Improvement Plan for haynes-ops

This document outlines a plan to modernize haynes-ops by adopting best practices from onedr0p-home-ops, focusing on stability, maintainability, and feature parity. It includes high-level goals and detailed step-by-step implementation guides.

1. Network Modernization: Ingress to Gateway API

Goal: Replace standard Ingress resources with the Kubernetes Gateway API to enable advanced routing and automated discovery for monitoring.

Overview

  • Current State: haynes-ops uses Traefik with standard Ingress resources.
  • Target State: Adopt Gateway API using HTTPRoute resources.
  • Why:
    • Unlocks auto-httproute discovery for Gatus (see Monitoring section).
    • Standardized configuration via app-template's route block.
    • More powerful traffic routing capabilities.
  • Risk: High.

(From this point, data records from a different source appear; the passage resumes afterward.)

(* ===== verification/RbWalk.v ===== *)
(** * RbWalk: walking, replacing and augmenting the red-black tree (bintree.c)

    [rb_first], [rb_last], [rb_next] and [rb_prev] give the neighbours in the in-order
    sequence; [rb_replace_node] renames a node; [rb_augment_path] calls the caller's
    function on a node, its ancestors and their other children. *)

From S2P Require Import Prelude RbTree RbHeap RbInsert RbErase.

Lemma head_left lc c b rr : Forall (on_side Lf) lc -> head (inorder (plug lc (N c L b rr))) = Some b.
Proof. intros H. by rewrite inorder_plug, (before_side _ H). Qed.
Lemma last_right lc c b ll : Forall (on_side Rt) lc -> last (inorder (plug lc (N c ll b L))) = Some b.
Proof. intros H. rewrite inorder_plug, (after_side _ H), app_nil_r. simpl. by rewrite app_assoc, last_snoc. Qed.

Lemma go_left_head fuel s root p t R :
  heap s root (lay p t ++ R) -> t <> L -> (height t <= fuel)%nat -> go_left fuel (ptr t) s = head (inorder t).
Proof. intros H Ht Hf. destruct (go_ok Lf _ _ _ _ _ _ H Ht Hf) as (lc & c & b & z & -> & Hl & Hg). etrans; [exact Hg|]. cbn [nd]. by rewrite head_left. Qed.
Lemma go_right_last fuel s root p t R :
  heap s root (lay p t ++ R) -> t <> L -> (height t <= fuel)%nat -> go_right fuel (ptr t) s = last (inorder t).
Proof. intros H Ht Hf. destruct (go_ok Rt _ _ _ _ _ _ H Ht Hf) as (lc & c & b & z & -> & Hl & Hg). etrans; [exact Hg|]. cbn [nd]. by rewrite last_right. Qed.

Lemma head_some t : t <> L -> exists x, head (inorder t) = Some x.
Proof. destruct t as [|c l a r]; [done|]. intros _. simpl. destruct (inorder l); by eexists. Qed.
Lemma last_some t : t <> L -> exists x, last (inorder t) = Some x.
Proof. destruct t as [|c l a r]; [done|]. intros _. simpl. rewrite last_app_cons, last_cons. destruct (last (inorder r)); by eexists. Qed.

(** Up to the first ancestor on the other side. *)
Lemma up_right_ok fuel s k t F :
  zip s k t F -> t <> L -> (length k < fuel)%nat -> up_from_right fuel (ptr t) s = Some (default 0 (head (after k))).
Proof.
  revert fuel t. induction k as [|[d c b y] k IH]; intros fuel t H Ht Hf; (destruct fuel as [|fuel]; [simpl in Hf; lia|]);
    simpl in Hf; (destruct t as [|ct lt at' rt]; [done|]); cbn [up_from_right ptr].
  - zread. done.
  - destruct (zip_ptr _ _ _ _ H) as (_ & _ & Hs); [done|]. simpl in Hs. zread.
    destruct (zip_top_nonzero _ _ _ _ _ _ _ _ H) as [Hb _]. rewrite (eqb_false _ _ Hb).
    destruct d; zread; rewrite ?Z.eqb_refl, ?(eqb_false _ _ (not_eq_sym Hs)); [done|].
    apply zip_close in H. simpl. apply (IH fuel _ H); [done | lia].
Qed.
Lemma up_left_ok fuel s k t F :
  zip s k t F -> t <> L -> (length k < fuel)%nat -> up_from_left fuel (ptr t) s = Some (default 0 (last (before k))).
Proof.
  revert fuel t. induction k as [|[d c b y] k IH]; intros fuel t H Ht Hf; (destruct fuel as [|fuel]; [simpl in Hf; lia|]);
    simpl in Hf; (destruct t as [|ct lt at' rt]; [done|]); cbn [up_from_left ptr].
  - zread. done.
  - destruct (zip_ptr _ _ _ _ H) as (_ & _ & Hs); [done|]. simpl in Hs. zread.
    destruct (zip_top_nonzero _ _ _ _ _ _ _ _ H) as [Hb _]. rewrite (eqb_false _ _ Hb).
    destruct d; zread; rewrite ?Z.eqb_refl, ?(eqb_false _ _ (not_eq_sym Hs)).
    + apply zip_close in H. simpl. apply (IH fuel _ H); [done | lia].
    + simpl. by rewrite app_assoc, last_snoc.
Qed.

Lemma not_empty_node s k c l a r F : zip s k (N c l a r) F -> RB_EMPTY_NODE a s = Some false.
Proof.
  intros H. unfold RB_EMPTY_NODE. zread. f_equal. apply eqb_false.
  destruct k as [|[d c' b y] k]; [|by destruct (zip_top_nonzero _ _ _ _ _ _ _ _ H)].
  destruct (zip_ptr _ _ _ _ H) as (Ha & _); [done|]. simpl in *. congruence.
Qed.

Lemma rb_next_zip fuel s k c l a r F :
  zip s k (N c l a r) F -> (length k < fuel)%nat -> (height r <= fuel)%nat ->
  rb_next fuel a s = Some (default 0 (head (inorder r ++ after k))).
Proof.
  intros H Hk Hr. unfold rb_next. rewrite (not_empty_node _ _ _ _ _ _ _ H). cbn [mbind option_bind]. zread.
  destruct r as [|c2 l2 b2 r2]; [by apply (up_right_ok _ _ _ _ _ H)|].
  assert (heap s (rootp k a) (lay a (N c2 l2 b2 r2) ++ Cell a b2 (ptr l) (top k) c :: lay a l ++ layc k a ++ F)) as H'
    by (eapply heap_perm; [exact H|]; cbn [lay ptr app]; solve_Permutation).
  assert (ptr (N c2 l2 b2 r2) <> 0) as Hb by (simpl in H'; eapply (heap_nonzero _ _ _ _ []); [exact H' | solve_upd]).
  rewrite (eqb_false _ _ Hb). cbn [negb]. rewrite (go_left_head _ _ _ _ _ _ H') by done.
  destruct (head_some (N c2 l2 b2 r2)) as [x Hx]; [done|]. rewrite Hx.
  destruct (inorder (N c2 l2 b2 r2)); [done|]. simpl in *. congruence.
Qed.
Lemma rb_prev_zip fuel s k c l a r F :
  zip s k (N c l a r) F -> (length k < fuel)%nat -> (height l <= fuel)%nat ->
  rb_prev fuel a s = Some (default 0 (last (before k ++ inorder l))).
Proof.
  intros H Hk Hr. unfold rb_prev. rewrite (not_empty_node _ _ _ _ _ _ _ H). cbn [mbind option_bind]. zread.
  destruct l as [|c2 l2 b2 r2]; [rewrite app_nil_r; by apply (up_left_ok _ _ _ _ _ H)|].
  assert (heap s (rootp k a) (lay a (N c2 l2 b2 r2) ++ Cell a (ptr r) b2 (top k) c :: lay a r ++ layc k a ++ F)) as H'
    by (eapply heap_perm; [exact H|]; cbn [lay ptr app]; solve_Permutation).
  assert (ptr (N c2 l2 b2 r2) <> 0) as Hb by (simpl in H'; eapply (heap_nonzero _ _ _ _ []); [exact H' | solve_upd]).
  rewrite (eqb_false _ _ Hb). cbn [negb]. rewrite (go_right_last _ _ _ _ _ _ H') by done.
  destruct (last_some (N c2 l2 b2 r2)) as [x Hx]; [done|]. rewrite Hx, last_app, Hx. done.
Qed.

(** C25: in a red-black tree [rb_first] and [rb_last] give the ends of the in-order sequence (NULL
    for an empty tree), and [rb_next] and [rb_prev] of any node the node after and before
    it, NULL at the ends; 2 log2 (n+1) + 1 rounds suffice. *)
Theorem rb_walk_correct fuel s T F :
  rbtree s T F -> (2 * Nat.log2 (S (length (inorder T))) < fuel)%nat ->
  rb_first fuel s = Some (default 0 (head (inorder T))) /\
  rb_last fuel s = Some (default 0 (last (inorder T))) /\
  forall o1 a o2, inorder T = o1 ++ a :: o2 ->
    rb_next fuel a s = Some (default 0 (head o2)) /\ rb_prev fuel a s = Some (default 0 (last o1)).
Proof.
  intros [H [m Hm]] Hf. pose proof (rbt_height_log _ _ Hm). split_and!.
  - unfold rb_first. rewrite (zip_root _ _ _ H). destruct T as [|c l a r]; [done|].
    destruct (zip_ptr _ _ _ _ H) as (Ha & _); [done|]. rewrite (eqb_false _ _ Ha).
    rewrite (go_left_head _ _ _ _ _ _ H) by (done || lia).
    by destruct (head_some (N c l a r)) as [x ->].
  - unfold rb_last. rewrite (zip_root _ _ _ H). destruct T as [|c l a r]; [done|].
    destruct (zip_ptr _ _ _ _ H) as (Ha & _); [done|]. rewrite (eqb_false _ _ Ha).
    rewrite (go_right_last _ _ _ _ _ _ H) by (done || lia).
    by destruct (last_some (N c l a r)) as [x ->].
  - intros o1 a o2 E. apply tree_at in E as (k & c & l & r & -> & -> & ->).
    pose proof (length_plug k (N c l a r)) as Hlen. cbn [height] in Hlen.
    apply (proj2 (zip_plug _ k _ _)) in H.
    split; [eapply rb_next_zip | eapply rb_prev_zip]; eauto; lia.
Qed.

(** ** [rb_replace_node] *)

(** The node [v] of the tree gives its place, its colour and its children to [n]. *)
Lemma rb_replace_node_ok s k c l v r F n rn ln pn cn :
  zip s k (N c l v r) (Cell n rn ln pn cn :: F) ->
  wp (rb_replace_node v n s)
     (fun s' => zip s' k (N c l n r) (Cell v (ptr r) (ptr l) (top k) c :: F)).
Proof.
  intros H. pose proof (zip_top_aligned _ _ _ _ H) as Hal.
  destruct (zip_ptr _ _ _ _ H) as (_ & _ & Hs); [done|]. cbn [ptr] in Hs.
  unfold rb_replace_node. zread. zsimpl H. hhole v n. hread. hset_parent l v n. hread. hset_parent r v n.
  match goal with H : heap _ _ _ |- _ => rename H into Hh end.
  eassert (nodes _ !! v = Some _) as -> by (eapply (heap_cell _ _ _ _ []); [exact Hh | solve_upd]).
  cbn [mbind option_bind]. eapply wp_mono.
  - eapply (heap_wr _ _ _ _ _ n rn ln pn cn (ptr r) (ptr l) (top k) c); [exact Hh | solve_upd | done | done].
  - intros s' Hs'. by zfinish Hs'.
Qed.

(** ** The augmented tree *)

(** The nodes the function is called on, from a node with context [k] upwards. *)
Fixpoint augment_calls (k : list frame) (a : Z) : list Z :=
  a :: match k with
       | [] => []
       | Fr Lf _ b y :: k => (match y with L => a | _ => ptr y end) :: augment_calls k b
       | Fr Rt _ b y :: k => match y with L => augment_calls k b | _ => ptr y :: augment_calls k b end
       end.

Lemma rb_augment_path_ok fuel s k t F calls :
  zip s k t F -> t <> L -> (length k < fuel)%nat ->
  rb_augment_path fuel (ptr t) s calls = Some (calls ++ augment_calls k (ptr t)).
Proof.
  revert fuel t calls. induction k as [|[d c b y] k IH]; intros fuel t calls H Ht Hf;
    (destruct fuel as [|fuel]; [simpl in Hf; lia|]); simpl in Hf; (destruct t as [|ct lt at' rt]; [done|]);
    cbn [rb_augment_path ptr].
  - zread. done.
  - destruct (zip_ptr _ _ _ _ H) as (Ha & _ & Hs); [done|]. simpl in Hs, Ha. zread.
    destruct (zip_top_nonzero _ _ _ _ _ _ _ _ H) as [Hb _]. rewrite (eqb_false _ _ Hb).
    pose proof (zip_sib_eqb _ _ _ _ _ _ _ _ H) as Ey.
    destruct d; zread; rewrite ?Z.eqb_refl, ?(eqb_false _ _ (not_eq_sym Hs)), Ey, ?(eqb_false _ _ Ha);
      apply zip_close in H; simpl in H; cbn [andb negb nd] in *.
    + rewrite (IH fuel _ _ H) by (done || lia). destruct y; simpl; by rewrite <- !app_assoc.
    + destruct y; (rewrite (IH fuel _ _ H) by (done || lia)); simpl; by rewrite <- ?app_assoc.
Qed.

Lemma rb_walk_correct_witness :
  rb_first 5 wit_rb3 = Some 4 /\ rb_last 5 wit_rb3 = Some 16 /\ rb_next 5 4 wit_rb3 = Some 8 /\ rb_prev 5 4 wit_rb3 = Some 0.
Proof.
  destruct (rb_walk_correct 5 wit_rb3 wit_t3 [] wit_rb3_ok) as (H1 & H2 & H3);
    [apply Nat.ltb_lt; vm_compute; reflexivity|].
  destruct (H3 [] 4 [8; 16] eq_refl) as [H4 H5]. split_and!; [exact H1 | exact H2 | exact H4 | exact H5].
Defined.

Changing the ingress layer can cause downtime.

Detailed Implementation Plan

Phase A: Enable Gateway API in Traefik (Edge Cluster First)

Prerequisite: Traefik must be running on the Edge cluster to test this safely. Add a task to deploy a minimal Traefik instance to Edge if not present.

  1. Verify Gateway API CRDs: Ensure the Gateway API CRDs are present on the cluster.

    kubectl get crd gateways.gateway.networking.k8s.io
    
    Note: If missing, they must be installed via a standard installation method (e.g., bundled with a controller chart or a separate HelmRelease) before proceeding.

  2. Update Traefik HelmRelease: Modify kubernetes/main/apps/network/traefik/traefik-internal/app/helmrelease.yaml to enable the Gateway provider.

    # ... inside values
    providers:
      kubernetesGateway:
        enabled: true
        experimentalChannel: false
    
  3. Create a GatewayClass and Gateway: Create kubernetes/main/apps/network/traefik/gateway/gateway.yaml:

    apiVersion: gateway.networking.k8s.io/v1
    kind: GatewayClass
    metadata:
      name: traefik
    spec:
      controllerName: traefik.io/gateway-controller
    ---
    apiVersion: gateway.networking.k8s.io/v1
    kind: Gateway
    metadata:
      name: external
      namespace: network
    spec:
      gatewayClassName: traefik
      listeners:
        - name: web
          port: 80
          protocol: HTTP
          allowedRoutes:
            namespaces:
              from: All
        - name: websecure
          port: 443
          protocol: HTTPS
          allowedRoutes:
            namespaces:
              from: All
    

Phase B: Migrate an App

Update an app's HelmRelease to use route instead of ingress (e.g., starting with podinfo or whoami).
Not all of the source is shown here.